Requirement ▸
Among the entries below, take the line with "leaves behind, so" and the line with "is known by", and output them and every line between them exactly, with nothing else.

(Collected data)
Lemma run_months_request_kinds (year : Z) (months : list string) :
  forall st,
  exists st' extra,
    run_months str_of_float read_html http_get now year months st = Ok st' /\
    requests st' = requests st ++ extra /\
    Forall (fun u => u = main_url \/ exists m, In m months /\ u = month_url year m) extra.
Proof.
  induction months as [|m months IH]; intros st; cbn [run_months].
  - exists st, []. rewrite app_nil_r. repeat split. constructor.
  - assert (Hweaken : forall extra,
              Forall (fun u => u = main_url \/ exists m0, In m0 months /\ u = month_url year m0)
                     extra ->
              Forall (fun u => u = main_url
                               \/ exists m0, In m0 (m :: months) /\ u = month_url year m0)
                     extra).
    { intros extra H. eapply Forall_impl; [|exact H].
      intros u [Hu|[m0 [Hin Hu]]]; [now left | right; exists m0; split; [now right | exact Hu]]. }
    destruct (current_month_found st) eqn:Hflag.
    + rewrite (month_step_skipping year st m Hflag). cbn [bind].
      destruct (IH (mkLoop (all_data st) (successful_months st) (failed_months st ++ [m])
                           true (requests st))) as [st' [extra [-> [Hreq Hkinds]]]].
      exists st', extra. cbn [requests] in Hreq. repeat split; [exact Hreq | now apply Hweaken].
    + destruct (month_step_active year st m Hflag) as [extra1 [Hextra [[d Hstep]|Hstep]]];
        rewrite Hstep; cbn [bind];
        match goal with
        | |- context [run_months _ _ _ _ _ _ ?s] =>
            destruct (IH s) as [st' [extra [-> [Hreq Hkinds]]]]
        end;
        exists st', (month_url year m :: extra1 ++ extra);
        cbn [requests] in Hreq;
        (split; [reflexivity|]);
        (split; [rewrite Hreq, <- app_assoc; reflexivity|]);
        (constructor; [right; exists m; split; [now left | reflexivity]|]);
        (apply Forall_app; split; [|now apply Hweaken]);
        (destruct Hextra as [-> | ->]; [constructor | constructor; [now left | constructor]]).
Qed.
(** A run with an empty [--log_dir] value is the run without the flag. *)
Lemma run_empty_log_dir env inv :
  inv_log_dir inv = Some "" -> run env inv = run env (without_log_dir inv).
Proof.
  intros Hld.
  assert (Hl : log_dir_ok env (inv_log_dir inv) = true) by (rewrite Hld; reflexivity).
  assert (Hl' : log_dir_ok env (inv_log_dir (without_log_dir inv)) = true) by reflexivity.
  change (after_signal (without_log_dir inv)) with (after_signal inv).
  destruct (isdigit (default "5000" (inv_port inv))) eqn:Hp.
  - rewrite (run_valid env inv Hl Hp), (run_valid env (without_log_dir inv) Hl' Hp).
    change (after_signal (without_log_dir inv)) with (after_signal inv).
    rewrite Hld. cbn [console_level inv_log_dir without_log_dir].
    change (String.eqb "" "") with true. cbv iota.
    unfold call_chosen, get_chosen, bind.
    destruct (chosen _) as [f|]; [|reflexivity].
    unfold emit.
    rewrite (run_handler_same_opts f (docopt_options inv)
               (docopt_options (without_log_dir inv)));
      [reflexivity | by rewrite !docopt_config_prod | by rewrite !docopt_port].
  - rewrite (run_port_bad env inv Hl Hp), (run_port_bad env (without_log_dir inv) Hl' Hp).
    change (after_signal (without_log_dir inv)) with (after_signal inv).
    rewrite Hld. reflexivity.
Qed.
(** * polka-sync: the block-range synchronisation loop of sync.js

    A shallow embedding of [SyncByUpdate], [blockHeights], [log], [loadConf]
    and [saveConf], and the properties of the checkpointed range sync that
    the specification states about them.

    Modelling conventions.
    - Block heights, [offset] and [sleepInterval] are integers ([Z]).
      [log] and [cycle] compute on them exactly, with [iterationCount] an
      exact rational; [log64] and [cycle64] round every sum, difference and
      quotient as JavaScript numbers do, and are shown to coincide with
      [log] and [cycle] while the heights stay within 2^53.
    - [conf\['syncedBlockHeight'\]] is kept as a raw JSON value, because
      [blockHeights] validates it with [isNaN].
    - Every call that leaves the program (the chain client, the logger, the
      file system, timers) is recorded as an [action]; the answers of the
      outside world are given by an [Env], indexed by the number of calls
      made so far.
    - [console.log] output is not modelled. *)

From Stdlib Require Import ZArith QArith List String Bool Lia.
Import ListNotations.

#[local] Open Scope string_scope.
#[local] Open Scope Z_scope.
#[local] Open Scope list_scope.

(* ================================================================== *)
(** ** A fragment of JavaScript values and numbers *)
(* ================================================================== *)

Module JS.

(** A JavaScript number: NaN, the two infinities, or a finite value. *)
Inductive number : Type :=
| NaN
| PInf
| NInf
| Fin (q : Q).
(** * MADDPG coordinator and shared replay buffer

    A shallow embedding of [project3-collaboration-competition/maddpg.py]:
    the class [ReplayBuffer] (a bounded [collections.deque] sampled with
    [random.sample]) and the class [MADDPG] that owns the agents and the
    buffer.

    Python integers are [Z].  Exceptions are values of [Result]; a method is
    a state transformer that returns its result together with the state it
    leaves behind, so what was mutated before an exception stays mutated.
    The [ddpg.Agent] class and the standard [random] module are taken as
    parameters of the development: the methods of an agent are total
    functions of the agent and of the module-level state, and [random.sample]
    is known by its contract; where a claim is about how [random.sample]
    draws, it is CPython's, run on the answers of [_randbelow].  The fields of a transition are values of
    abstract types, so all rows of a column have one shape; tensors are
    lists of rows.  [saveModelParams] writes to a storage that is a parameter
    as well. *)

From Stdlib Require Import List ZArith Lia Bool Arith Permutation.
From Stdlib Require String Ascii DecimalString DecimalNat.
Import ListNotations.

Set Implicit Arguments.

(** ** Exceptions and effectful computations *)

Inductive Exn : Set :=
| ValueError
| IndexError
| OverflowError.

Inductive Result (A : Type) : Type :=
| Ok (a : A)
| Raise (e : Exn).

Arguments Ok {A} a.
Arguments Raise {A} e.

Definition is_ok {A : Type} (r : Result A) : bool :=
  match r with
  | Ok _ => true
  | Raise _ => false
  end.

(** A computation over a mutable state [S] that may raise. *)
Definition Eff (S A : Type) : Type := S -> Result A * S.

Definition ret {S A : Type} (a : A) : Eff S A :=
  fun s => (Ok a, s).

Definition bind {S A B : Type} (m : Eff S A) (k : A -> Eff S B) : Eff S B :=
  fun s =>
    match m s with
    | (Ok a, s') => k a s'
    | (Raise e, s') => (Raise e, s')
    end.

Definition raise {S A : Type} (e : Exn) : Eff S A :=
  fun s => (Raise e, s).

Definition gets {S A : Type} (f : S -> A) : Eff S A :=
  fun s => (Ok (f s), s).

Definition modify {S : Type} (f : S -> S) : Eff S unit :=
  fun s => (Ok tt, f s).

Definition lift_result {S A : Type} (r : Result A) : Eff S A :=
  fun s => (r, s).

Declare Scope eff_scope.
Delimit Scope eff_scope with eff.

Output of the exercise ▸
    leaves behind, so what was mutated before an exception stays mutated.
    The [ddpg.Agent] class and the standard [random] module are taken as
    parameters of the development: the methods of an agent are total
    functions of the agent and of the module-level state, and [random.sample]
    is known by its contract; where a claim is about how [random.sample]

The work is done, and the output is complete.